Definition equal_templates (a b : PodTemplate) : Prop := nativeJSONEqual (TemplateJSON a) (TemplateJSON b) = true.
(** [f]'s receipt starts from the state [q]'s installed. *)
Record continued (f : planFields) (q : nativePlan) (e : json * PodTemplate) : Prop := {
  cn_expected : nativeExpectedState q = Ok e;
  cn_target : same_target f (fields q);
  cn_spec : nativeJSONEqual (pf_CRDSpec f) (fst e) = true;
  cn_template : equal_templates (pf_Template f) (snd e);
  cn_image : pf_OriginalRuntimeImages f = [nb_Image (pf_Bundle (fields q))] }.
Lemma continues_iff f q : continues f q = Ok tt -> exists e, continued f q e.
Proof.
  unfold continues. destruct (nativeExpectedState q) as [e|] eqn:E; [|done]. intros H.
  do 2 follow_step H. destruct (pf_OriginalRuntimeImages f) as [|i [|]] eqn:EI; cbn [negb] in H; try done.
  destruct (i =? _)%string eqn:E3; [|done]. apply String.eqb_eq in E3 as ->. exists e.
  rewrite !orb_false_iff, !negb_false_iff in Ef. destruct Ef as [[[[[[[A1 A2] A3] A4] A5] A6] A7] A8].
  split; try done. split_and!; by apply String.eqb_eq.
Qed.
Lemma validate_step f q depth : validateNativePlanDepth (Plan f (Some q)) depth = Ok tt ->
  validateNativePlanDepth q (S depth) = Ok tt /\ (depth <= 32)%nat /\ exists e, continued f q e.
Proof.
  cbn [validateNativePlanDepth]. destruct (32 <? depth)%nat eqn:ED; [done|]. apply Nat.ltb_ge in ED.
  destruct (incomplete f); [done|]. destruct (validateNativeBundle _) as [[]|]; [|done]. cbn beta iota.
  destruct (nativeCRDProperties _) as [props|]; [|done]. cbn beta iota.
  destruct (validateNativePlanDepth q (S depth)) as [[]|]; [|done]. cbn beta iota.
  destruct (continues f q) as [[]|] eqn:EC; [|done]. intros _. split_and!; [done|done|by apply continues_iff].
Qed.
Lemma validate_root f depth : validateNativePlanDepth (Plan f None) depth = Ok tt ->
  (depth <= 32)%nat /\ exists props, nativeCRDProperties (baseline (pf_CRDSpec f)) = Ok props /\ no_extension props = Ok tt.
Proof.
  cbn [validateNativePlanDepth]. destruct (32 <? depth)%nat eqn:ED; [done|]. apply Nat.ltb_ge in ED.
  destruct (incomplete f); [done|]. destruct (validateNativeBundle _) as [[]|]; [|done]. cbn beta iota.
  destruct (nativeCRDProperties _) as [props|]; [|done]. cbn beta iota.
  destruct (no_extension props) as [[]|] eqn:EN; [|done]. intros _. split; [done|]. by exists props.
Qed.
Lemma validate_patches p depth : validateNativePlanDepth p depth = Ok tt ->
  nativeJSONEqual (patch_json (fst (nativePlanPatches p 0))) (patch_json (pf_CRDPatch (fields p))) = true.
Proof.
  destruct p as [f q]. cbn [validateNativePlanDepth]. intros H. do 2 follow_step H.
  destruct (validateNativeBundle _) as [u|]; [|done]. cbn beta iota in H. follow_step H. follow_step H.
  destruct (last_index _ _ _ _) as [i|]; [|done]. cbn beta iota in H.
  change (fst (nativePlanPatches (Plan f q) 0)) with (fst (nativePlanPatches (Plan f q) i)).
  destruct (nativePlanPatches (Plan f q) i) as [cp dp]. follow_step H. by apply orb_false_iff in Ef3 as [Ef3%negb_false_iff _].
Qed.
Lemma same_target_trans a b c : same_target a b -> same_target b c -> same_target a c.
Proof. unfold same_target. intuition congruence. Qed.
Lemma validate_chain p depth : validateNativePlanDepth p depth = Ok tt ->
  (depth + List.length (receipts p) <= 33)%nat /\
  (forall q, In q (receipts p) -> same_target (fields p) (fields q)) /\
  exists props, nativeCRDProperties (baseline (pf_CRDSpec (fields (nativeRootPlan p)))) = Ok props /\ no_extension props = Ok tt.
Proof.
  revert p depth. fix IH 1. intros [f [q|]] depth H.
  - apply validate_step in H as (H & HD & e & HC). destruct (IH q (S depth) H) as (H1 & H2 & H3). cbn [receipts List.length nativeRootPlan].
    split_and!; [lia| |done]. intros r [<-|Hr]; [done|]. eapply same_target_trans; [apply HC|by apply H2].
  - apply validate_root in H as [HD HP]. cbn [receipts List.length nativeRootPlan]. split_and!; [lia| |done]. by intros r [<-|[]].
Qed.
········
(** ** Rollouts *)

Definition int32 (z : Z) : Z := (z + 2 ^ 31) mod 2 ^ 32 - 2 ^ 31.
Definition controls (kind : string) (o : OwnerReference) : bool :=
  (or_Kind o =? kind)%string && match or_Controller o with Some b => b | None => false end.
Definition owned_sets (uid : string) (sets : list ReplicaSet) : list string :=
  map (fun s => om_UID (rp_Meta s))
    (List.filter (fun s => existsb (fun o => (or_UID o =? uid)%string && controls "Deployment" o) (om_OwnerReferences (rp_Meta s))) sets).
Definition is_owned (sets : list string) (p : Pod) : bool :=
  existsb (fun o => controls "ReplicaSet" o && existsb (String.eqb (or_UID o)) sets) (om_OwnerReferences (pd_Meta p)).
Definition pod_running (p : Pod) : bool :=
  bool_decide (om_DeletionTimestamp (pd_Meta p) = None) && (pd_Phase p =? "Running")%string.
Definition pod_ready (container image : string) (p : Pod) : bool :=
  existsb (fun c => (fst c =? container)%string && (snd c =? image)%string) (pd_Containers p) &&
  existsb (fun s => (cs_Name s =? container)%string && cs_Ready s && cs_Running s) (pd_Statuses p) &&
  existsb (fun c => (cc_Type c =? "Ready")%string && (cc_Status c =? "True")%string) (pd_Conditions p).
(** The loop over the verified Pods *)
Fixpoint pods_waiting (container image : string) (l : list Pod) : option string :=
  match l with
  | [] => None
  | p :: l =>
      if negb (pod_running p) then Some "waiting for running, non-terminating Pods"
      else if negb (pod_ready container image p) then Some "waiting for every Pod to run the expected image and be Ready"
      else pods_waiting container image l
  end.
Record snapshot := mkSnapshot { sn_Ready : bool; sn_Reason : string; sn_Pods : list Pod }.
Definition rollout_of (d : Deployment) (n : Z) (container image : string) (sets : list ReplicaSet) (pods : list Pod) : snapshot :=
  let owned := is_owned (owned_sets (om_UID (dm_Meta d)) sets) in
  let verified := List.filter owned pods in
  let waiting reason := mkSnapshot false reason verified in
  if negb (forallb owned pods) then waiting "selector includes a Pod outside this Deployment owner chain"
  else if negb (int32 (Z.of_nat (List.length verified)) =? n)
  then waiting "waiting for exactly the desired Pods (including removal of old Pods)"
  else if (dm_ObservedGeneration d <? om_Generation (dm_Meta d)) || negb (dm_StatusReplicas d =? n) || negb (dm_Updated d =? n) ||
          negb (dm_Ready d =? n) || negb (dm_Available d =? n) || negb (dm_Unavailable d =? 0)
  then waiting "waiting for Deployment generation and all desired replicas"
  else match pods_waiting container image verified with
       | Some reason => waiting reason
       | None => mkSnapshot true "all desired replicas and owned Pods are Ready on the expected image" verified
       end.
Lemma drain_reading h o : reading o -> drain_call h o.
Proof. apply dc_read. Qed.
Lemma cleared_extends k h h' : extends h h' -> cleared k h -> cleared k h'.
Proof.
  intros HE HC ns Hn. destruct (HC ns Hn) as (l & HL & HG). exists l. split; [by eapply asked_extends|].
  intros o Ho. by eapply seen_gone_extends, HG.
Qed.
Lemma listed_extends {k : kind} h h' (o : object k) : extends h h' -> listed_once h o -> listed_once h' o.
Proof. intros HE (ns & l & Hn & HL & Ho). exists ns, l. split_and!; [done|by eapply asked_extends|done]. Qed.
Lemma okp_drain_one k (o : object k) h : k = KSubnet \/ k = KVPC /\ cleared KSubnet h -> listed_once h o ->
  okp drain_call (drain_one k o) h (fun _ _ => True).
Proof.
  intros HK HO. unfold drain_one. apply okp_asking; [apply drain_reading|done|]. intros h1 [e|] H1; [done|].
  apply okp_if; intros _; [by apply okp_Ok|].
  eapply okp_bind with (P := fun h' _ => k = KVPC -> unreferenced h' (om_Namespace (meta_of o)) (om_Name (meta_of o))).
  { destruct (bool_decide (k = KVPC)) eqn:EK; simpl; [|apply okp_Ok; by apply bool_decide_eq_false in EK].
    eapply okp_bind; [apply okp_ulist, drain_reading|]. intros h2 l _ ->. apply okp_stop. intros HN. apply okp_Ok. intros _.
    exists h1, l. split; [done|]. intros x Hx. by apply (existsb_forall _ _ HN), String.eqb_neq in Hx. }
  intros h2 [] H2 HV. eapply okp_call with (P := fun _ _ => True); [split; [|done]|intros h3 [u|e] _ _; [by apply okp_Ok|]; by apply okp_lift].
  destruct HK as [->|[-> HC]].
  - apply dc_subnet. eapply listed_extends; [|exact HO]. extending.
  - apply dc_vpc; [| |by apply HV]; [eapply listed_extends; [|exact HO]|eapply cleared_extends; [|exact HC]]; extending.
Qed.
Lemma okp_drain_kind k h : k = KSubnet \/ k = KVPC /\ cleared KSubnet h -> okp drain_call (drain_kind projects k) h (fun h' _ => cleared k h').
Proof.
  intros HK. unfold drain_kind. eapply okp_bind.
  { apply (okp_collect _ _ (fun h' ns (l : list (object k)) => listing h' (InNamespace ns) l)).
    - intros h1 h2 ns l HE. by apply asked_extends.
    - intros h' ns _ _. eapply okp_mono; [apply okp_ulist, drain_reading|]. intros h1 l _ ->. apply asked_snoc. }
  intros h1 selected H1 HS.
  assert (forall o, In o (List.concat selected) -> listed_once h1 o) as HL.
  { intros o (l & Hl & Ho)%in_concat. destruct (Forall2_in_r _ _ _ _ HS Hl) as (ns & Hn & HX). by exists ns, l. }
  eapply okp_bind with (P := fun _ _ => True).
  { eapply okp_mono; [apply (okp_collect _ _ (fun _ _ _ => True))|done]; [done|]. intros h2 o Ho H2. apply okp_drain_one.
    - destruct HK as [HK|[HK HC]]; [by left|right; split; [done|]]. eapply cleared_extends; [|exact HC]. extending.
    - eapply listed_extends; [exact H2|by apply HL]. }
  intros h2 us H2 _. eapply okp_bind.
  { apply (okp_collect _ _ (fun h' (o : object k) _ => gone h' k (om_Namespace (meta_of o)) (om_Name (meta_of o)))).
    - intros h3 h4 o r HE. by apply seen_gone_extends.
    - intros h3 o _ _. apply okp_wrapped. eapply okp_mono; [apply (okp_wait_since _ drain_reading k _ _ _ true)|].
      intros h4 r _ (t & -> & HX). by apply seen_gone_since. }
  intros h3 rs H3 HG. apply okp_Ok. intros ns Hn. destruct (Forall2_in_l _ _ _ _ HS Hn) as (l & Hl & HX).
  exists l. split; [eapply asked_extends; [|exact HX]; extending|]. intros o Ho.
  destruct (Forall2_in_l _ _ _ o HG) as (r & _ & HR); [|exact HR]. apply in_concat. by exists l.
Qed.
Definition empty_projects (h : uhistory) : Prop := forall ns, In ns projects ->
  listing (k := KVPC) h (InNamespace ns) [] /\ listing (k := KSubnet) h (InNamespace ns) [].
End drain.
········
Task requirements –
Could you copy out every line in the material above that contains the string "Deployment"?

Result of the exercise –
    (List.filter (fun s => existsb (fun o => (or_UID o =? uid)%string && controls "Deployment" o) (om_OwnerReferences (rp_Meta s))) sets).
Definition rollout_of (d : Deployment) (n : Z) (container image : string) (sets : list ReplicaSet) (pods : list Pod) : snapshot :=
  if negb (forallb owned pods) then waiting "selector includes a Pod outside this Deployment owner chain"
  then waiting "waiting for Deployment generation and all desired replicas"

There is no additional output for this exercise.